No creas que voy a gritar (Frank Beauvais)

Ne croyez surtout pas que je hurle (2019) es el título con el que Frank Beauvais, autor que lleva desde 2005 coqueteando con el audiovisual —siempre desde el cortometraje, combinando el cine-ensayo ínitimo con obras de marcado calado experimental, al menos en lo que se refiere a su montaje—, se estrena en el mundo del largo. Y, en cierta manera, supone una suerte de hibridación conceptual del conjunto de su obra, proponiendo en esta ocasión una fagocitación fílmica que le permita ahondar en el cuestionamiento existencial al que se ve abocado Beauvais durante unos 6 meses allá por el 2016 —recordemos que es la época del terror en Francia, pocos meses después del fatídico atentado en Bataclan—.
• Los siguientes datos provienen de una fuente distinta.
(* ===== verification/Disk.v ===== *)
(** * Block devices

    The interface through which the file-system drivers reach a disk
    ([ahci_is_ready], [ahci_read_sectors], [ahci_write_sectors] of
    [src/drivers/storage/ahci.h]), what they rely on of it, the little-endian
    fields of on-disk structures, and a RAM disk that implements the
    interface. *)

From Stdlib Require Import Lia ZArith Bool.
From stdpp Require Import base list gmap numbers.
From S2P Require Import Prelude.

Local Open Scope Z_scope.

Definition SECTOR : Z := 512.

(** A read gives the bytes the device stored at the start of the caller's
    buffer (also when it reports a failure); a write gets the bytes of the
    caller's buffer that it transfers. *)
Class DiskEnv (D : Type) := {
  ahci_is_ready : D → bool;
  ahci_read_sectors : Z → Z → D → bool * list Z * D;
  ahci_write_sectors : Z → Z → list Z → D → bool * D;
}.

Class ConsoleEnv (D : Type) := {
  console_print : cstr → D → D;
  console_print_dec : Z → D → D;
}.

Definition is_byte (b : Z) : Prop := 0 ≤ b < 256.
#[export] Instance is_byte_dec b : Decision (is_byte b).
Proof. unfold is_byte. apply _. Defined.

(** A device that works: [disk_ok] holds, its sectors are [sector d lba] for
    [lba] below [disk_size d], transfers of 1 to 128 sectors inside it
    succeed, a read changes no sector and a write changes those it names. *)
Class DiskLaws (D : Type) `{DiskEnv D} := {
  disk_ok : D → Prop;
  disk_size : D → Z;
  sector : D → Z → list Z;
  disk_ready d : disk_ok d → ahci_is_ready d = true;
  sector_length d lba : disk_ok d → length (sector d lba) = 512%nat;
  sector_bytes d lba : disk_ok d → Forall is_byte (sector d lba);
  disk_read_law d lba n :
    disk_ok d → 0 ≤ lba → 1 ≤ n ≤ 128 → lba + n ≤ disk_size d →
    ∃ d', ahci_read_sectors lba n d = (true, mjoin (sector d <$> seqZ lba n), d') ∧
      disk_ok d' ∧ disk_size d' = disk_size d ∧ ∀ l, sector d' l = sector d l;
  disk_write_law d lba n bytes :
    disk_ok d → 0 ≤ lba → 1 ≤ n ≤ 128 → lba + n ≤ disk_size d →
    Z.of_nat (length bytes) = 512 * n → Forall is_byte bytes →
    ∃ d', ahci_write_sectors lba n bytes d = (true, d') ∧
      disk_ok d' ∧ disk_size d' = disk_size d ∧
      ∀ l, sector d' l = if bool_decide (lba ≤ l < lba + n)
                         then take 512 (drop (512 * Z.to_nat (l - lba)) bytes) else sector d l;
}.

(** ** Buffers *)

(** Storing bytes at the start of a buffer, and at an offset. *)
Definition buf_fill (bytes buf : list Z) : list Z := bytes ++ drop (length bytes) buf.
Definition buf_store (off : nat) (bytes buf : list Z) : list Z :=
  take off buf ++ bytes ++ drop (off + length bytes) buf.

Definition byte_at (buf : list Z) (off : Z) : Z := default 0 (buf !! Z.to_nat off).

(** [memset (buf, v, n)] on a buffer of at least [n] bytes. *)
Definition buf_set (v : Z) (n : Z) (buf : list Z) : list Z := buf_fill (replicate (Z.to_nat n) v) buf.

(** ** Little-endian fields *)

Definition le16_at (buf : list Z) (off : Z) : Z :=
  Z.lor (byte_at buf off) (Z.shiftl (byte_at buf (off + 1)) 8).
Definition le32_at (buf : list Z) (off : Z) : Z :=
  Z.lor (Z.lor (Z.lor (byte_at buf off) (Z.shiftl (byte_at buf (off + 1)) 8))
               (Z.shiftl (byte_at buf (off + 2)) 16))
        (Z.shiftl (byte_at buf (off + 3)) 24).
Definition le64_at (buf : list Z) (off : Z) : Z :=
  foldl (λ v i, Z.lor v (Z.shiftl (byte_at buf (off + i)) (i * 8))) 0 (seqZ 0 8).

Definition le16_bytes (v : Z) : list Z := [u8 v; u8 (Z.shiftr v 8)].
Definition le32_bytes (v : Z) : list Z :=
  [u8 v; u8 (Z.shiftr v 8); u8 (Z.shiftr v 16); u8 (Z.shiftr v 24)].
Definition le64_bytes (v : Z) : list Z := (λ i, u8 (Z.shiftr v (8 * i))) <$> seqZ 0 8.

Lemma u8_byte v : is_byte (u8 v).
Proof. unfold is_byte, u8. apply Z.mod_pos_bound. lia. Qed.
#[export] Hint Resolve u8_byte : nexus.

Lemma u8_small v : is_byte v → u8 v = v.
Proof. unfold is_byte, u8. intros. by apply Z.mod_small. Qed.

Lemma land_le_mask x m : 0 ≤ m → 0 ≤ Z.land x m ≤ m.
Proof.
  intros Hm. split; [apply Z.land_nonneg; lia|].
  assert (m - Z.land x m = Z.ldiff m (Z.land x m)) as E.
  { apply Z.sub_nocarry_ldiff. apply Z.bits_inj'. intros n Hn.
    rewrite Z.ldiff_spec, Z.land_spec, Z.bits_0. by destruct (Z.testbit x n), (Z.testbit m n). }
  assert (0 ≤ Z.ldiff m (Z.land x m)) by (apply Z.ldiff_nonneg; lia). lia.
Qed.

(** Appending a byte above [k] bits. *)
Lemma lor_shiftl_add a b k : 0 ≤ k → 0 ≤ a < 2 ^ k → Z.lor a (Z.shiftl b k) = a + b * 2 ^ k.
Proof.
  intros Hk Ha. rewrite Z.lor_comm, (lor_add_low _ a k), Z.shiftl_mul_pow2 by
    (done || (rewrite Z.shiftl_mul_pow2 by done; apply Z.mod_mul; lia)). lia.
Qed.

Lemma le16_at_sum buf off :
  is_byte (byte_at buf off) → le16_at buf off = byte_at buf off + 256 * byte_at buf (off + 1).
Proof. unfold le16_at, is_byte. intros. rewrite lor_shiftl_add by lia. lia. Qed.

Lemma le32_at_sum buf off :
  is_byte (byte_at buf off) → is_byte (byte_at buf (off + 1)) → is_byte (byte_at buf (off + 2)) →
  le32_at buf off = byte_at buf off + 2 ^ 8 * byte_at buf (off + 1) + 2 ^ 16 * byte_at buf (off + 2)
                    + 2 ^ 24 * byte_at buf (off + 3).
Proof.
  unfold le32_at, is_byte. intros. rewrite (lor_shiftl_add _ _ 8) by lia.
  rewrite (lor_shiftl_add _ _ 16) by lia. rewrite (lor_shiftl_add _ _ 24) by lia. lia.
Qed.

Lemma le16_sum v : 0 ≤ v < 2 ^ 16 → u8 v + 256 * u8 (Z.shiftr v 8) = v.
Proof.
  intros Hv. unfold u8. rewrite Z.shiftr_div_pow2 by lia.
  change (2 ^ 8) with 256 in *. rewrite (Z.mod_small (v / 256)) by (split; [apply Z.div_pos|apply Z.div_lt_upper_bound]; lia).
  rewrite (Z.div_mod v 256) at 3 by lia. lia.
Qed.

Lemma le32_sum v :
  0 ≤ v < 2 ^ 32 →
  u8 v + 2 ^ 8 * u8 (Z.shiftr v 8) + 2 ^ 16 * u8 (Z.shiftr v 16) + 2 ^ 24 * u8 (Z.shiftr v 24) = v.
Proof.
  intros Hv. unfold u8. rewrite !Z.shiftr_div_pow2 by lia.
  change (2 ^ 16) with (256 * 256). change (2 ^ 24) with (256 * 256 * 256). change (2 ^ 8) with 256.
  rewrite <- !Z.div_div by lia.
  pose proof (Z.div_mod v 256 ltac:(lia)). pose proof (Z.div_mod (v / 256) 256 ltac:(lia)).
  pose proof (Z.div_mod (v / 256 / 256) 256 ltac:(lia)).
  rewrite (Z.mod_small (v / 256 / 256 / 256)); [lia|].
  rewrite !Z.div_div by lia. split; [apply Z.div_pos|apply Z.div_lt_upper_bound]; lia.
Qed.

Lemma byte_at_app pre l off :
  off = Z.of_nat (length pre) → ∀ i, 0 ≤ i → byte_at (pre ++ l) (off + i) = byte_at l i.
Proof.
  intros -> i Hi. unfold byte_at. rewrite lookup_app_r by lia. do 2 f_equal. lia.
Qed.

Lemma byte_at_byte buf off : Forall is_byte buf → is_byte (byte_at buf off).
Proof.
  intros F. unfold byte_at. destruct (buf !! Z.to_nat off) eqn:E; simpl; [|unfold is_byte; lia].
  by eapply Forall_lookup_1.
Qed.

(** Reading back a 32-bit field that was stored at an offset. *)
Lemma byte_range buf off : Forall is_byte buf → 0 ≤ byte_at buf off < 256.
Proof. intros Fb. by apply (byte_at_byte buf off). Qed.

Lemma le16_range buf off : Forall is_byte buf → 0 ≤ le16_at buf off < 2 ^ 16.
Proof.
  intros Fb. rewrite le16_at_sum by (by apply byte_range). pose proof (byte_range buf off Fb).
  pose proof (byte_range buf (off + 1) Fb). lia.
Qed.

Lemma le32_range buf off : Forall is_byte buf → 0 ≤ le32_at buf off < 2 ^ 32.
Proof.
  intros Fb. rewrite le32_at_sum by (by apply byte_range). pose proof (byte_range buf off Fb).
  pose proof (byte_range buf (off + 1) Fb). pose proof (byte_range buf (off + 2) Fb).
  pose proof (byte_range buf (off + 3) Fb). lia.
Qed.

Lemma lor_range n a b : 0 ≤ n → 0 ≤ a < 2 ^ n → 0 ≤ b < 2 ^ n → 0 ≤ Z.lor a b < 2 ^ n.
Proof.
  intros Hn Ha Hb. assert (Z.lor a b = Z.lor a b mod 2 ^ n) as ->; [|apply Z.mod_pos_bound; lia].
  rewrite <- (Z.land_ones (Z.lor a b)), Z.land_lor_distr_l, !Z.land_ones by lia.
  by rewrite (Z.mod_small a), (Z.mod_small b).
Qed.

Lemma le64_range buf off : Forall is_byte buf → 0 ≤ le64_at buf off < 2 ^ 64.
Proof.
  intros Fb. unfold le64_at. change (seqZ 0 8) with [0; 1; 2; 3; 4; 5; 6; 7].
  assert (∀ l v, Forall (λ i, 0 ≤ i < 8) l → 0 ≤ v < 2 ^ 64 →
    0 ≤ foldl (λ v i, Z.lor v (Z.shiftl (byte_at buf (off + i)) (i * 8))) v l < 2 ^ 64) as Hf.
  { intros l. induction l as [|i l IH]; intros v Hl Hv; [done|]. apply Forall_cons_1 in Hl as [Hi Hl].
    cbn [foldl]. apply IH; [done|]. apply lor_range; [lia|done|]. pose proof (byte_range buf (off + i) Fb).
    rewrite Z.shiftl_mul_pow2 by lia. assert (2 ^ (i * 8) ≤ 2 ^ 56) by (apply Z.pow_le_mono_r; lia). nia. }
  apply Hf; [repeat constructor; lia|lia].
Qed.

Lemma le32_at_store buf off v :
  0 ≤ v < 2 ^ 32 → 0 ≤ off → off + 4 ≤ Z.of_nat (length buf) →
  le32_at (buf_store (Z.to_nat off) (le32_bytes v) buf) off = v.
Proof.
  intros Hv Ho Hl.
  assert (∀ i, 0 ≤ i < 4 → byte_at (buf_store (Z.to_nat off) (le32_bytes v) buf) (off + i)
                           = byte_at (le32_bytes v) i) as Hb.
  { intros i Hi. unfold buf_store. rewrite byte_at_app by (rewrite ?length_take; lia).
    unfold byte_at. rewrite lookup_app_l by (simpl; lia). done. }
  pose proof (Hb 0 ltac:(lia)) as H0. rewrite Z.add_0_r in H0.
  rewrite le32_at_sum; rewrite H0 || idtac; rewrite ?(Hb 1), ?(Hb 2), ?(Hb 3) by lia.
  - apply (le32_sum v Hv).
  - apply u8_byte.
  - apply u8_byte.
  - apply u8_byte.
Qed.

(** A store leaves the fields outside it alone. *)
Lemma lookup_buf_store off bytes buf i :
  (off + length bytes ≤ length buf)%nat → (i < off ∨ off + length bytes ≤ i)%nat →
  buf_store off bytes buf !! i = buf !! i.
Proof.
  intros Hl Hi. unfold buf_store. destruct Hi as [Hi|Hi].
  - rewrite lookup_app_l by (rewrite length_take; lia). apply lookup_take_lt. lia.
  - rewrite lookup_app_r by (rewrite length_take; lia).
    rewrite lookup_app_r by (rewrite length_take; lia).
    rewrite lookup_drop, length_take. f_equal. lia.
Qed.

Lemma byte_at_store off bytes buf i :
  (off + length bytes ≤ length buf)%nat → 0 ≤ i → i < Z.of_nat off ∨ Z.of_nat (off + length bytes) ≤ i →
  byte_at (buf_store off bytes buf) i = byte_at buf i.
Proof. intros Hl Hi Ho. unfold byte_at. rewrite lookup_buf_store by lia. done. Qed.

Lemma buf_store_length off bytes buf :
  (off + length bytes ≤ length buf)%nat → length (buf_store off bytes buf) = length buf.
Proof. intros. unfold buf_store. rewrite !length_app, length_take, length_drop. lia. Qed.

Lemma buf_store_bytes off bytes buf :
  Forall is_byte bytes → Forall is_byte buf → Forall is_byte (buf_store off bytes buf).
Proof.
  intros. unfold buf_store. apply Forall_app; split; [by apply Forall_take|].
  apply Forall_app; split; [done|by apply Forall_drop].
Qed.

Lemma le32_bytes_byte v : Forall is_byte (le32_bytes v).
Proof. repeat constructor; apply u8_byte. Qed.

Lemma buf_fill_length bytes buf : (length bytes ≤ length buf)%nat → length (buf_fill bytes buf) = length buf.
Proof. intros. unfold buf_fill. rewrite length_app, length_drop. lia. Qed.

Lemma take_buf_fill n bytes buf : n = length bytes → take n (buf_fill bytes buf) = bytes.
Proof. intros ->. unfold buf_fill. by rewrite take_app_length. Qed.

Lemma disk_read_one {D} `{DiskLaws D} (d : D) lba :
  disk_ok d → 0 ≤ lba < disk_size d →
  ∃ d', ahci_read_sectors lba 1 d = (true, sector d lba, d') ∧ disk_ok d' ∧
    disk_size d' = disk_size d ∧ ∀ l, sector d' l = sector d l.
Proof.
  intros Ok Hl. destruct (disk_read_law d lba 1) as (d' & E & ?); [done|lia..|].
  exists d'. split; [|done]. rewrite E. simpl. by rewrite app_nil_r.
Qed.

(** ** A RAM disk *)

Record ramdisk := mkRamdisk {
  rd_size : Z;
  rd_sectors : gmap Z (list Z);
  rd_console : list cstr;
}.
#[export] Instance eta_ramdisk : Eta ramdisk := λ r, mkRamdisk (rd_size r) (rd_sectors r) (rd_console r).

Definition zero_sector : list Z := replicate 512 0.
Arguments zero_sector : simpl never.
Definition rd_sector (d : ramdisk) (lba : Z) : list Z := default zero_sector (rd_sectors d !! lba).

Definition rd_in_range (d : ramdisk) (lba n : Z) : bool :=
  (0 <=? lba) && (1 <=? n) && (n <=? 128) && (lba + n <=? rd_size d).

Definition rd_read (lba n : Z) (d : ramdisk) : bool * list Z * ramdisk :=
  if rd_in_range d lba n then (true, mjoin (rd_sector d <$> seqZ lba n), d) else (false, [], d).

Fixpoint rd_store (lba : Z) (n : nat) (bytes : list Z) (m : gmap Z (list Z)) : gmap Z (list Z) :=
  match n with
  | O => m
  | S n => rd_store (lba + 1) n (drop 512 bytes) (<[lba := take 512 bytes]> m)
  end.

Definition rd_write (lba n : Z) (bytes : list Z) (d : ramdisk) : bool * ramdisk :=
  if rd_in_range d lba n
  then (true, d <| rd_sectors := rd_store lba (Z.to_nat n) bytes (rd_sectors d) |>) else (false, d).

#[export] Instance ramdisk_env : DiskEnv ramdisk := {|
  ahci_is_ready := λ _, true; ahci_read_sectors := rd_read; ahci_write_sectors := rd_write |}.

(** Numbers are logged as a single code point above the byte range. *)
#[export] Instance ramdisk_console : ConsoleEnv ramdisk := {|
  console_print := λ str d, d <| rd_console ::= λ l, l ++ [str] |>;
  console_print_dec := λ n d, d <| rd_console ::= λ l, l ++ [[256 + n]] |> |}.

Definition ramdisk_ok (d : ramdisk) : Prop :=
  map_Forall (λ _ s, length s = 512%nat ∧ Forall is_byte s) (rd_sectors d).

Lemma rd_sector_ok d lba : ramdisk_ok d → length (rd_sector d lba) = 512%nat ∧ Forall is_byte (rd_sector d lba).
Proof.
  intros Ok. unfold rd_sector. destruct (rd_sectors d !! lba) eqn:E; simpl; [by apply (Ok lba)|].
  split; [reflexivity|]. apply Forall_replicate. unfold is_byte. lia.
Qed.

Lemma rd_store_spec n lba bytes m l :
  rd_store lba n bytes m !! l =
  if bool_decide (lba ≤ l < lba + Z.of_nat n)
  then Some (take 512 (drop (512 * Z.to_nat (l - lba)) bytes)) else m !! l.
Proof.
  revert lba bytes m. induction n as [|n IH]; intros lba bytes m; simpl.
  - case_bool_decide; [lia|done].
  - rewrite IH, drop_drop. destruct (decide (l = lba)) as [->|Hne].
    + rewrite !bool_decide_false by lia. rewrite bool_decide_true by lia.
      rewrite lookup_insert_eq, Z.sub_diag. done.
    + rewrite lookup_insert_ne by done.
      destruct (decide (lba + 1 ≤ l < lba + 1 + Z.of_nat n)).
      * rewrite !bool_decide_true by lia. do 3 f_equal. lia.
      * rewrite !bool_decide_false by lia. done.
Qed.

Lemma rd_store_ok n lba bytes m :
  Forall is_byte bytes → (512 * n ≤ length bytes)%nat →
  map_Forall (λ _ s, length s = 512%nat ∧ Forall is_byte s) m →
  map_Forall (λ _ s, length s = 512%nat ∧ Forall is_byte s) (rd_store lba n bytes m).
Proof.
  revert lba bytes m. induction n as [|n IH]; intros lba bytes m Fb Hl Ok; simpl; [done|].
  apply IH; [by apply Forall_drop|rewrite length_drop; lia|].
  apply map_Forall_insert_2; [|done]. rewrite length_take. split; [lia|by apply Forall_take].
Qed.

#[export] Program Instance ramdisk_laws : DiskLaws ramdisk := {|
  disk_ok := ramdisk_ok; disk_size := rd_size; sector := rd_sector |}.
Next Obligation. done. Qed.
Next Obligation. intros. by apply rd_sector_ok. Qed.
Next Obligation. intros. by apply rd_sector_ok. Qed.
Next Obligation.
  intros d lba n Ok Hl Hn Hs. exists d. unfold ahci_read_sectors, ramdisk_env, rd_read, rd_in_range.
  rewrite !(proj2 (Z.leb_le _ _)) by lia. done.
Qed.
Next Obligation.
  intros d lba n bytes Ok Hl Hn Hs Hb Fb. unfold ahci_write_sectors, ramdisk_env, rd_write, rd_in_range.
  rewrite !(proj2 (Z.leb_le _ _)) by lia. simpl. eexists. split; [done|]. simpl. split; [|split; [done|]].
  - apply rd_store_ok; [done|lia|done].
  - intros l. unfold rd_sector. simpl. rewrite rd_store_spec, Z2Nat.id by lia. by case_bool_decide.
Qed.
Beauvais, que se había mudado a Alsacia por motivos sentimentales, se encuentra solo después de la ruptura amorosa, en un pueblo alejado del mundanal ruido. Esta situación le empuja a poner en orden sus derivas existencialistas y a navegar lo más lejos posible de ellas. ¿La solución? Su insaciable cinefilia (o ‹cine-folie›como la describe él mismo en uno de los pasajes del film-diario). Los seis meses de encierro voluntario del cineasta se traducen en el visionado de unas 400 películas, que le servirán como soporte visual para construir formalmente su documental.

El monólogo textual que acompaña a las imágenes y, por tanto, la voz discursiva del film, no es en absoluto nueva, ni siquiera si echamos la vista atrás en la filmografía francesa. Autores como Resnais, Marker o Queysanne ya habían reflexionado sobre el poder evocador de la imagen y su utilidad para la construcción de discursos críticos o filosóficos. En este caso, sin embargo, Beauvais se vale de su experiencia personal e íntima y de su interminable selección de títulos para montar, con fragmentos de apenas 5 o 10 segundos, un largometraje de 75 minutos, que le sirve para respaldar en imágenes sus reflexiones vitales y, cómo no, su pasión por el cine.

El resultado es una maravilla documental, exquisitamente montada, que nos sumerge en la vorágine apasionada y al mismo tiempo mortecina de su protagonista. Su voz (en off) firme, su dicción excelente y el texto totalmente deudor del universo literario —ya hemos mencionado los nada disimulados paralelismos con la voz en off de otra película francesa magistral, L’homme qui dort— participan del exceso, del agobio violento, de la rutina penosa a la que se ve sometida Beauvais tras su ruptura sentimental. Su misantropía crónica, sin embargo, le permite en raras ocasiones tener contacto con otras personas, como unos amigos cineastas o con la presencia de su padre, figura con la que apenas ha tenido contacto durante toda su vida y de la que prefiere alejarse.

Pero su relación paterno-filial —con la que, perdonadme porque es la última vez que lo hago, también pueden encontrarse paralelismos en la no menos maravillosa y autobiográfica My Winnipeg del canadiense Guy Maddin— es solo uno más de los pretextos reflexivos del film para, en una escala mayor, explorar las posibilidades narrativas del ‹footage›. Quizá la propuesta de Beauvais no tiene la entidad y redondez de otras grandes obras que se han adentrado en bretes de similar calado, pero sin duda saciará la sed de los espectadores ávidos de enfrentarse a un cine diferente, combativo, que no teme en vampirizar en imágenes la sangre de cuatrocientos filmes y cedérnosla. Un ejercicio de fagocitación y cinefília que le salvó la vida (y quién sabe, quizá también a alguno de nosotros).